Sudden cardiac death (SCD) is a devastating and tragic occurrence that may affect individuals of all ages. It is defined as an unexpected death occurring within one hour of the onset of symptoms, if witnessed, or within 24 hours of last being seen alive and well, if unwitnessed. Athletes are considered to be the healthiest of all the population, and exercise is known to reduce the risk of atherosclerotic coronary artery disease. However, both amateur and highly trained athletes do die suddenly and unexpectedly, and this gets widespread media attention as it is so shocking and unexpected. This brings SCD, its frequency and causes into the spotlight. This review focuses on the epidemiology and aetiology of SCD in athletes from a pathological perspective.
Epidemiology
The incidence of sudden cardiac death (SCD) in athletes varies widely between studies, ranging between 0.24 and 6.8 per 100,000 person-years.1,2 This is partially explained by the differences in the populations studied, differences in the definition of an athlete, and the inclusion of sudden cardiac arrest into studies.

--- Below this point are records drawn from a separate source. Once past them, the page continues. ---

Lemma remove_scan_spec t node fuel l l1 p :
  mchain (mounts t) (mnt_list t) (l1 ++ l) -> NoDup (l1 ++ l).*1 -> mchain (mounts t) p l -> (length l < fuel)%nat ->
  match drop_entry node l.*2 with
  | None => remove_scan fuel node (default 0 (last l1.*1)) p t = Ok (-1, t)
  | Some (l', b) => exists la x e lb t', l = la ++ (x, e) :: lb /\ l' = (la ++ lb).*2 /\ b = is_nil lb /\
      remove_scan fuel node (default 0 (last l1.*1)) p t = Ok (0, t') /\ mnt_tail t' = mnt_tail t /\
      mchain (mounts t') (mnt_list t') (l1 ++ la ++ lb) /\
      (forall q, is_Some (mounts t' !! q) -> q <> x /\ is_Some (mounts t !! q)) /\ mounts t' !! x = None
  end.
Proof.
  revert l1 p fuel. induction l as [|[x e] l IH]; intros l1 p [|fuel] Hc Hnd Hp Hf; cbn [length] in Hf; try lia;
    cbn [mchain] in Hp; cbn [fmap list_fmap snd drop_entry].
  - subst p. done.
  - destruct Hp as (-> & Hx & nx & Hm & Hp). cbn [remove_scan]. destruct (Z.eqb_spec x 0); [done|].
    mt. rewrite Hm. mt. cbn [mpt m_fs m_next]. destruct (Z.eqb_spec e.1 node) as [E|E].
    + exists [], x, e, l. cbn [app].
      destruct l1 as [|ey l0 _] using rev_ind.
      * eexists. split; [done|]. split; [done|]. split; [by destruct l|]. split; [done|]. cbn. split; [done|]. split.
        { apply NoDup_cons in Hnd as [Hx2 Hnd]. eapply mchain_frame; [|exact Hp].
          intros q Hq. apply lookup_delete_ne. set_solver. }
        split; [|apply lookup_delete_eq]. intros q. rewrite lookup_delete_is_Some. naive_solver.
      * destruct ey as [y ey]. rewrite last_fst_snoc. cbn [default from_option id fst].
        rewrite <- app_assoc in Hc, Hnd. cbn [app] in Hc, Hnd.
        assert (y <> 0 /\ exists ny, mounts t !! y = Some (mk_mount ey.1 ey.2 ny)) as (Hy & ny & Hmy).
        { clear -Hc. revert Hc. generalize (mnt_list t). induction l0 as [|[z ez] l0 IH]; intros p; cbn [app mchain].
          - intros (_ & Hy & ny & H & _). split; [done|]. by exists ny.
          - intros (_ & _ & ny & _ & H). by eapply IH. }
        apply Z.eqb_neq in Hy as ->. rewrite Hmy. mt. cbn [mpt m_fs].
        eexists. split; [done|]. split; [done|]. split; [by destruct l|]. split; [done|]. cbn.
        split; [done|]. rewrite <- app_assoc. cbn [app]. split.
        { by apply (mchain_unlink _ _ _ _ _ _ e). }
        split; [|apply lookup_delete_eq]. intros q. rewrite lookup_delete_is_Some.
        intros [Hq [<-|[_ Hq2]]%lookup_insert_is_Some]; split; try done; by rewrite Hmy.
    + specialize (IH (l1 ++ [(x, e)]) nx fuel). rewrite <- app_assoc, last_fst_snoc in IH. cbn [app default from_option id fst] in IH.
      specialize (IH Hc Hnd Hp ltac:(lia)). destruct (drop_entry node l.*2) as [[l' b]|]; cbn.
      * destruct IH as (la & z & ez & lb & t' & -> & -> & -> & E1 & E2 & Hc' & Hl & Hz).
        exists ((x, e) :: la), z, ez, lb, t'. rewrite <- app_assoc in Hc'. by split_and!.
      * done.
Qed.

Age has been shown to be an important determinant of risk, with a nationwide Danish study showing that those aged 12 to 35 years were at a lower risk (0.43 to 2.95 per 100,000 person-years) compared with those aged 36 to 49 years (0.47 to 6.64 per 100,000 person-years).3 Interestingly, this study also showed that the risk of SCD is higher in the general population at 10.7 per 100,000 person-years, highlighting that most SCD in the young occurs in non-athletes.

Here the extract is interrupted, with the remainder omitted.